Pulmonary delivery of biological agents might be an attractive alternative to parenteral administration for systemic absorption. The unique physiological characteristics of lung, such as a large surface area (about 100 m2), thin alveolar epithelial layer (about 0.1 μm), extensive vasculature, together with low intrinsic enzymatic activity and avoidance of first-pass hepatic metabolism, enable rapid drug absorption thus fast onset of action [3]. However, the lung also presents specific barriers (mucociliary clearance and alveolar macrophage phagocytosis) for therapeutics.

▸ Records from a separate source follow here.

(* ===== verification/Grind.v ===== *)
(** * Random system calls (user/grind.c)

    The generator of random numbers and the program that runs random system calls
    for ever.  The generator is the minimal standard one of Park and Miller, computed
    in 31 bits by Schrage's decomposition. *)

From S2P Require Import Prelude CString User ULib Utils.
Open Scope Z_scope.

(** ** The generator *)

Definition i64 (z : Z) : Z := let u := u64 z in if u <? 2 ^ 63 then u else u - 2 ^ 64.

(** The new *ctx and the return value. *)
Definition do_rand (ctx : Z) : Z * Z :=
  (* Transform to [1, 0x7ffffffe] range. *)
  let x := i64 (ctx mod 0x7ffffffe + 1) in
  let hi := Z.quot x 127773 in
  let lo := Z.rem x 127773 in
  let x := i64 (i64 (16807 * lo) - i64 (2836 * hi)) in
  let x := if x <? 0 then i64 (x + 0x7fffffff) else x in
  (* Transform to [0, 0x7ffffffd] range. *)
  let x := i64 (x - 1) in
  (u64 x, i32 x).

(** ** go() *)

(** The variables of go(), with rand_next. *)
Record gstate := mkG { g_fd : Z; g_iters : Z; g_rand : Z; g_buf : list Z }.

Definition set_g_fd (v : Z) (g : gstate) : gstate := mkG v (g_iters g) (g_rand g) (g_buf g).
Definition set_g_buf (v : list Z) (g : gstate) : gstate := mkG (g_fd g) (g_iters g) (g_rand g) v.

Definition RWC : Z := Z.lor O_CREATE O_RDWR.

Definition close_open (path : string) : prog unit := let* fd := sys (Open (lit path) RWC) in sys (Close fd) ;; Ret tt.
Definition grind_die {R} (msg : string) : prog R := printf msg [] ;; exit 1.

(** fork(), with what the child runs; the pid of the child. *)
Definition fork_child (child : prog unit) : prog Z :=
  let* pid := sys Fork in
  if pid =? 0 then child ;; exit 0
  else if pid <? 0 then grind_die "grind: fork failed\n"
  else Ret pid.

(** The child that talks to its own children through a pipe. *)
Definition pipe_child (fds : Z * Z) : prog unit :=
  sys Fork ;; sys Fork ;;
  let* n := sys (Write (snd fds) (lit "x")) in
  (if negb (n =? 1) then printf "grind: pipe write failed\n" [] else Ret tt) ;;
  let* r := sys (Read (fst fds) 1) in
  (if negb (fst r =? 1) then printf "grind: pipe read failed\n" [] else Ret tt).

(** what == 21: a file can be made, written and looked at. *)
Definition check_create : prog unit :=
  sys (Unlink (lit "c")) ;;
  let* fd1 := sys (Open (lit "c") RWC) in
  if fd1 <? 0 then grind_die "grind: create c failed\n" else
  let* n := sys (Write fd1 (lit "x")) in
  if negb (n =? 1) then grind_die "grind: write c failed\n" else
  let* r := sys (Fstat fd1) in
  if negb (fst r =? 0) then grind_die "grind: fstat failed\n" else
  let st := snd r in
  if negb (ust_size st =? 1) then printf "grind: fstat reports wrong size %d\n" [VNum (i32 (ust_size st))] ;; exit 1 else
  if ust_ino st >? 200 then printf "grind: fstat reports crazy i-number %d\n" [VNum (ust_ino st)] ;; exit 1 else
  sys (Close fd1) ;;
  sys (Unlink (lit "c")) ;;
  Ret tt.

(** The byte a read() of one byte leaves in a variable that was 0. *)
Definition byte_of (r : Z * list Z) : Z := if fst r >? 0 then nth 0 (snd r) 0 else 0.

(** what == 22: echo hi | cat *)
Definition check_pipeline : prog unit :=
  let* r := sys Pipe in
  let '(aa, (aa0, aa1)) := r in
  if aa <? 0 then fprintf 2 "grind: pipe failed\n" [] ;; exit 1 else
  let* r := sys Pipe in
  let '(bb, (bb0, bb1)) := r in
  if bb <? 0 then fprintf 2 "grind: pipe failed\n" [] ;; exit 1 else
  let* pid1 := sys Fork in
  if pid1 =? 0 then
    sys (Close bb0) ;; sys (Close bb1) ;; sys (Close aa0) ;; sys (Close 1) ;;
    let* d := sys (Dup aa1) in
    if negb (d =? 1) then fprintf 2 "grind: dup failed\n" [] ;; exit 1 else
    sys (Close aa1) ;;
    sys (Exec (lit "grindir/../echo") [lit "echo"; lit "hi"]) ;;
    fprintf 2 "grind: echo: not found\n" [] ;; exit 2
  else if pid1 <? 0 then fprintf 2 "grind: fork failed\n" [] ;; exit 3 else
  let* pid2 := sys Fork in
  if pid2 =? 0 then
    sys (Close aa1) ;; sys (Close bb0) ;; sys (Close 0) ;;
    let* d := sys (Dup aa0) in
    if negb (d =? 0) then fprintf 2 "grind: dup failed\n" [] ;; exit 4 else
    sys (Close aa0) ;; sys (Close 1) ;;
    let* d := sys (Dup bb1) in
    if negb (d =? 1) then fprintf 2 "grind: dup failed\n" [] ;; exit 5 else
    sys (Close bb1) ;;
    sys (Exec (lit "/cat") [lit "cat"]) ;;
    fprintf 2 "grind: cat: not found\n" [] ;; exit 6
  else if pid2 <? 0 then fprintf 2 "grind: fork failed\n" [] ;; exit 7 else
  sys (Close aa0) ;; sys (Close aa1) ;; sys (Close bb1) ;;
  let* r0 := sys (Read bb0 1) in
  let* r1 := sys (Read bb0 1) in
  let* r2 := sys (Read bb0 1) in
  let buf := until_nul [byte_of r0; byte_of r1; byte_of r2; 0] in
  sys (Close bb0) ;;
  let* w1 := sys Wait in
  let* w2 := sys Wait in
  let st1 := snd w1 in
  let st2 := snd w2 in
  if negb (st1 =? 0) || negb (st2 =? 0) || negb (ULib.strcmp buf (lit "hi\n") =? 0) then
    vprintf 1 (lit "grind: exec pipeline failed %d %d " ++ [34] ++ lit "%s" ++ [34] ++ lit "\n") [VNum st1; VNum st2; VStr (Some buf)] ;;
    exit 1
  else Ret tt.

(** One round of the loop, for the number [what]. *)
Definition go_round (break0 what : Z) (g : gstate) : prog gstate :=
  let ok (t : prog unit) : prog gstate := t ;; Ret g in
  if what =? 1 then ok (close_open "grindir/../a")
  else if what =? 2 then ok (close_open "grindir/../grindir/../b")
  else if what =? 3 then ok (sys (Unlink (lit "grindir/../a")) ;; Ret tt)
  else if what =? 4 then ok (
    let* r := sys (Chdir (lit "grindir")) in
    if negb (r =? 0) then grind_die "grind: chdir grindir failed\n" else
    sys (Unlink (lit "../b")) ;; sys (Chdir (lit "/")) ;; Ret tt)
  else if what =? 5 then
    sys (Close (g_fd g)) ;;
    let* fd := sys (Open (lit "/grindir/../a") RWC) in Ret (set_g_fd fd g)
  else if what =? 6 then
    sys (Close (g_fd g)) ;;
    let* fd := sys (Open (lit "/./grindir/./../b") RWC) in Ret (set_g_fd fd g)
  else if what =? 7 then ok (sys (Write (g_fd g) (g_buf g)) ;; Ret tt)
  else if what =? 8 then
    let* r := sys (Read (g_fd g) 999) in
    let n := Z.to_nat (fst r) in
    Ret (set_g_buf (take n (snd r) ++ drop n (g_buf g)) g)
  else if what =? 9 then ok (
    sys (Mkdir (lit "grindir/../a")) ;; close_open "a/../a/./a" ;; sys (Unlink (lit "a/a")) ;; Ret tt)
  else if what =? 10 then ok (
    sys (Mkdir (lit "/../b")) ;; close_open "grindir/../b/b" ;; sys (Unlink (lit "b/b")) ;; Ret tt)
  else if what =? 11 then ok (
    sys (Unlink (lit "b")) ;; sys (Link (lit "../grindir/./../a") (lit "../b")) ;; Ret tt)
  else if what =? 12 then ok (
    sys (Unlink (lit "../grindir/../a")) ;; sys (Link (lit ".././b") (lit "/grindir/../a")) ;; Ret tt)
  else if what =? 13 then ok (fork_child (Ret tt) ;; sys Wait ;; Ret tt)
  else if what =? 14 then ok (fork_child (sys Fork ;; sys Fork ;; Ret tt) ;; sys Wait ;; Ret tt)
  else if what =? 15 then ok (sys (Sbrk 6011) ;; Ret tt)
  else if what =? 16 then ok (
    let* s := sys (Sbrk 0) in
    if u64 s >? u64 break0 then
      let* s' := sys (Sbrk 0) in sys (Sbrk (i32 (- (s' - break0)))) ;; Ret tt
    else Ret tt)
  else if what =? 17 then ok (
    let* pid := fork_child (close_open "a") in
    let* r := sys (Chdir (lit "../grindir/..")) in
    if negb (r =? 0) then grind_die "grind: chdir failed\n" else
    sys (Kill pid) ;; sys Wait ;; Ret tt)
  else if what =? 18 then ok (
    fork_child (let* pid := sys Getpid in sys (Kill pid) ;; Ret tt) ;; sys Wait ;; Ret tt)
  else if what =? 19 then ok (
    let* r := sys Pipe in
    let '(p, fds) := r in
    if p <? 0 then grind_die "grind: pipe failed\n" else
    fork_child (pipe_child fds) ;;
    sys (Close (fst fds)) ;; sys (Close (snd fds)) ;; sys Wait ;; Ret tt)
  else if what =? 20 then ok (
    fork_child (
      sys (Unlink (lit "a")) ;; sys (Mkdir (lit "a")) ;; sys (Chdir (lit "a")) ;; sys (Unlink (lit "../a")) ;;
      sys (Open (lit "x") RWC) ;; sys (Unlink (lit "x")) ;; Ret tt) ;;
    sys Wait ;; Ret tt)
  else if what =? 21 then ok check_create
  else if what =? 22 then ok check_pipeline
  else Ret g.

(** go(which_child) from rand_next = [seed]; it never returns. *)
Definition go (which_child seed : Z) : prog Empty_set :=
  let* break0 := sys (Sbrk 0) in
  sys (Mkdir (lit "grindir")) ;;
  let* r := sys (Chdir (lit "grindir")) in
  (if negb (r =? 0) then grind_die "grind: chdir grindir failed\n" else Ret tt) ;;
  sys (Chdir (lit "/")) ;;
  while (fun g =>
    let iters := u64 (g_iters g + 1) in
    (if iters mod 500 =? 0 then sys (Write 1 (if negb (which_child =? 0) then lit "B" else lit "A")) ;; Ret tt else Ret tt) ;;
    let '(rand_next, r) := do_rand (g_rand g) in
    let* g' := go_round break0 (Z.rem r 23) (mkG (g_fd g) iters rand_next (g_buf g)) in
    Ret (inl g')) (mkG (-1) 0 seed (repeat 0 999)).

(** ** iter() and main() *)

Definition grind_iter : prog unit :=
  sys (Unlink (lit "a")) ;;
  sys (Unlink (lit "b")) ;;
  let* pid1 := sys Fork in
  if pid1 <? 0 then grind_die "grind: fork failed\n" else
  if pid1 =? 0 then go 0 31 ;; exit 0 else
  let* pid2 := sys Fork in
  if pid2 <? 0 then grind_die "grind: fork failed\n" else
  if pid2 =? 0 then go 1 7177 ;; exit 0 else
  let* w := sys Wait in
  let st1 := if fst w <? 0 then -1 else snd w in
  (if negb (st1 =? 0) then sys (Kill pid1) ;; sys (Kill pid2) ;; Ret tt else Ret tt) ;;
  sys Wait ;;
  exit 0.

Definition grind_main : prog Empty_set :=
  while (fun _ : unit =>
    let* pid := sys Fork in
    if pid =? 0 then grind_iter ;; exit 0 else
    (if pid >? 0 then sys Wait ;; Ret tt else Ret tt) ;;
    sys (Sleep 20) ;;
    Ret (inl tt)) tt.

(** ** The generator is Park and Miller's *)

(** [x] stays within 31 bits: Schrage's decomposition of a product by 16807. *)
Lemma schrage x : 0 < x < 0x7fffffff -> let y := 16807 * (x mod 127773) - 2836 * (x / 127773) in
  - 0x7fffffff < y < 0x7fffffff /\ (16807 * x) mod 0x7fffffff = (if y <? 0 then y + 0x7fffffff else y) /\ y <> 0.
Proof.
  intros Hx y. pose proof (Z.div_mod x 127773 ltac:(lia)) as E. pose proof (Z.mod_pos_bound x 127773 ltac:(lia)) as Hlo. assert (0 <= x / 127773 <= 16807) as Hhi by (Z.to_euclidean_division_equations; lia).
  assert (16807 * x = 0x7fffffff * (x / 127773) + y) as Ey by (unfold y; lia). assert (- 0x7fffffff < y < 0x7fffffff) as Hy by (unfold y; lia).
  assert (y <> 0) as Hn.
  { intros Hy0. rewrite Hy0, Z.add_0_r in Ey. assert (16807 | x / 127773) as [k Hk] by (apply (Z.gauss 16807 0x7fffffff); [exists x; lia|done]). assert (k = 0 \/ k = 1) as [-> | ->] by lia; lia. }
  split; [done|]. split; [|done]. destruct (Z.ltb_spec y 0); symmetry; [apply (Z.mod_unique _ _ (x / 127773 - 1)); lia|apply (Z.mod_unique _ _ (x / 127773)); lia].
Qed.

(** do_rand() draws the next number of Park and Miller's generator, 16807 x modulo
    2^31 - 1: with the state moved by one, to 0 ... 2^31 - 3, the result is the new
    state, and no step leaves 32 bits. *)
Theorem do_rand_park_miller ctx (H : 0 <= ctx < 2 ^ 64) :
  let x := ctx mod 0x7ffffffe + 1 in
  let r := (16807 * x) mod 0x7fffffff - 1 in
  do_rand ctx = (r, r) /\ 0 <= r < 0x7ffffffe.
Proof.
  intros x r. pose proof (Z.mod_pos_bound ctx 0x7ffffffe ltac:(lia)) as Hm. assert (0 < x < 0x7fffffff) as Hx by (unfold x; lia).
  destruct (schrage x Hx) as (Hy & Em & Hn). set (y := 16807 * (x mod 127773) - 2836 * (x / 127773)) in *. pose proof (Z.mod_pos_bound x 127773 ltac:(lia)) as Hlo. assert (0 <= x / 127773 <= 16807) as Hhi by (Z.to_euclidean_division_equations; lia).
  assert (forall z, - 2 ^ 63 <= z < 2 ^ 63 -> i64 z = z) as Hi.
  { intros z Hz. unfold i64, u64. destruct (Z.ltb_spec (z mod 2 ^ 64) (2 ^ 63)); Z.to_euclidean_division_equations; lia. }
  assert (0 <= r < 0x7ffffffe) as Hr by (unfold r; rewrite Em; destruct (Z.ltb_spec y 0); lia). split; [|done].
  unfold do_rand. fold x. rewrite (Hi x) by lia. rewrite Z.quot_div_nonneg, Z.rem_mod_nonneg by lia. rewrite (Hi (16807 * _)), (Hi (2836 * _)) by lia. fold y. rewrite (Hi y) by lia.
  assert ((if y <? 0 then i64 (y + 0x7fffffff) else y) = r + 1) as -> by (unfold r; rewrite Em; destruct (Z.ltb_spec y 0); [rewrite Hi by lia|]; lia).
  replace (r + 1 - 1) with r by lia. rewrite Hi by lia. rewrite u64_small by lia. by rewrite i32_small by (unfold int_range; lia).
Qed.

In particular, the limited epithelium permeability is the major challenge for systemic delivery of peptide and protein drugs via pulmonary route due to their large molecular size and high polarity [4].

Recent studies focusing on improvement of membrane permeability of inhalable biologics have persistently been performed with great efforts. Of which, absorption enhancers are considered as one of the most straightforward and economic methods for enhancing drug transmucosal permeation with a dose-dependent efficacy and potential toxicity [5]. Even so, few functional excipients have been translated into commercial products, taking into account the balance between drug potency and excipients safety. As a representative, salcaprozate sodium (SNAC) has been approved for enhanced semaglutide oral delivery, while the clinical application of absorption enhancers for pulmonary delivery has not yet been approved by authorities.

Phospholipids are the main constituent of pulmonary surfactants with good biological safety, accounting for approximately 90 % (w/w) of total composition [6]. Previous studies indicated that DPPC-based liposomes or microparticles could effectively enhance systemic absorption of inhalable insulin and parathyroid hormone [7], [8]. However, it is still unknown whether other endogenous phospholipids could also act as absorption enhancers to improve macromolecular absorption in the lung. As amphiphilic surfactant, phospholipids consist of hydrophilic head group and hydrophobic acyl tail chain, and their structural variation in head or tail groups could lead to functional diversity [9], and which structural characteristics of phospholipids could exhibit a more pronounced effect in promoting absorption is a question to be answered. Also, the mechanism underlying the absorption-enhancing action of phospholipids remains unclear.

Therefore, in the present study, Octreotide Acetate (OA), the first somatostatin analogue used for acromegaly and metastatic carcinoid tumors treatment in clinic, was selected as a model peptide drug. Given the higher membrane permeability of saturated phospholipids than unsaturated counterparts [10], herein, endogenous saturated phospholipids with different tail structures (lauroyl, myristoyl, palmitoyl and stearoyl), and head structures (phosphatidylserine, phosphatidylglycerol, phosphatidylcholine and phosphatidylethanolamine) were chosen to explore the influence of structural characteristics of phospholipids on pulmonary mucosal permeability of peptides. In order to make phospholipids suitable for mucosal delivery, an “inhalable reservoir” system consisting of octreotide acetate and phospholipids in the form of blank liposomes was designed, and the absorption-enhancing effect of phospholipids with distinct structures was investigated systematically utilizing 3D Calu-3 Transwell models and SD rats, as well as the possible mechanisms behind the absorption enhancement were further explored.